Segment Start: Raw data
(* ===== verification/Images.v ===== *)
(** * Stage descriptions

    Models the data of [pkg/image/stage.go] and [pkg/image/info.go]: stage
    identifiers and their textual form, image infos with their index of
    platform infos, and the sets of stage descriptions the cleanup works on.
    A [*StageDesc] is an address ([ptr]); a [StageDescSet] is a set of
    addresses, since the source's sets are keyed by pointer. *)

From S2P Require Import Prelude GoStrings GoDecimal.
From stdpp Require Import base tactics list gmap strings.
From Stdlib Require Import ZArith Lia Ascii.

Module Images.
Import GoStrings GoDecimal.

Record StageID := mkStageID {
  Digest : string;
  CreationTs : Z;
  IsMultiplatform : bool
}.

#[export] Instance StageID_eq_dec : EqDecision StageID.
Proof. solve_decision. Defined.

Definition NewStageID (digest : string) (creationTs : Z) : StageID :=
  {| Digest := digest; CreationTs := creationTs;
     IsMultiplatform := bool_decide (creationTs = 0%Z) |}.

(** [fmt.Sprintf("%s-%d", id.Digest, id.CreationTs)], or the bare digest for
    a multi-platform stage. *)
Definition stageIDString (id : StageID) : string :=
  if decide (CreationTs id = 0%Z) then Digest id
  else Digest id +:+ "-" +:+ FormatInt (CreationTs id).

Definition IsEqual (id another : StageID) : bool :=
  bool_decide (Digest id = Digest another) && bool_decide (CreationTs id = CreationTs another).

(** The fields of [image.Info] that the modelled code reads. *)
Inductive Info := mkInfo {
  Name : string;
  Repository : string;
  Tag : string;
  RepoDigest : string;
  ID : string;
  Labels : gmap string string;
  CreatedAtUnixNano : Z;
  IsIndex : bool;
  Index : list Info
}.

(** [GetDigest] panics on a repo digest that does not have the form
    [repo@digest]. *)
Definition GetDigest {E} (info : Info) : outcome E string :=
  if decide (RepoDigest info = "") then Ok ""
  else match Split (RepoDigest info) "@" with
       | [_; d] => Ok d
       | _ => Panic "bad repo digest"
       end.

(** [GetCreatedAt], as nanoseconds since the epoch:
    [time.Unix(n/1e9, n%1e9)] with Go's truncated division. *)
Definition GetCreatedAt (info : Info) : Z :=
  (Z.quot (CreatedAtUnixNano info) 1000000000 * 1000000000 +
   Z.rem (CreatedAtUnixNano info) 1000000000)%Z.

Record StageDesc := mkStageDesc { stageID : StageID; info : Info }.

Abbreviation StageDescSet := (gset positive) (only parsing).

(** Labels the cleanup reads ([pkg/image/const.go]). *)
Definition WerfImportSourceStageIDLabelPrefix : string := "werf-import-source-stage-id-".
Definition WerfImportSourceExternalImagePrefix : string := "external-image".
Definition WerfDependencySourceStageIDLabelPrefix : string := "werf-dependency-stage-id-".
Definition WerfParentStageID : string := "werf.io/parent-stage-id".

Lemma GetCreatedAt_nanos i : GetCreatedAt i = CreatedAtUnixNano i.
Proof.
  unfold GetCreatedAt. pose proof (Z.quot_rem (CreatedAtUnixNano i) 1000000000 ltac:(lia)). lia.
Qed.

End Images.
Segment End: Raw data
## [To do]
Would you retype the lines above from the one with "(** The fields" down to the one with "Definition GetCreatedAt (info", word for word, both ends included and no other lines?

## [Answer section]
(** The fields of [image.Info] that the modelled code reads. *)
Inductive Info := mkInfo {
  Name : string;
  Repository : string;
  Tag : string;
  RepoDigest : string;
  ID : string;
  Labels : gmap string string;
  CreatedAtUnixNano : Z;
  IsIndex : bool;
  Index : list Info
}.

(** [GetDigest] panics on a repo digest that does not have the form
    [repo@digest]. *)
Definition GetDigest {E} (info : Info) : outcome E string :=
  if decide (RepoDigest info = "") then Ok ""
  else match Split (RepoDigest info) "@" with
       | [_; d] => Ok d
       | _ => Panic "bad repo digest"
       end.

(** [GetCreatedAt], as nanoseconds since the epoch:
    [time.Unix(n/1e9, n%1e9)] with Go's truncated division. *)
Definition GetCreatedAt (info : Info) : Z :=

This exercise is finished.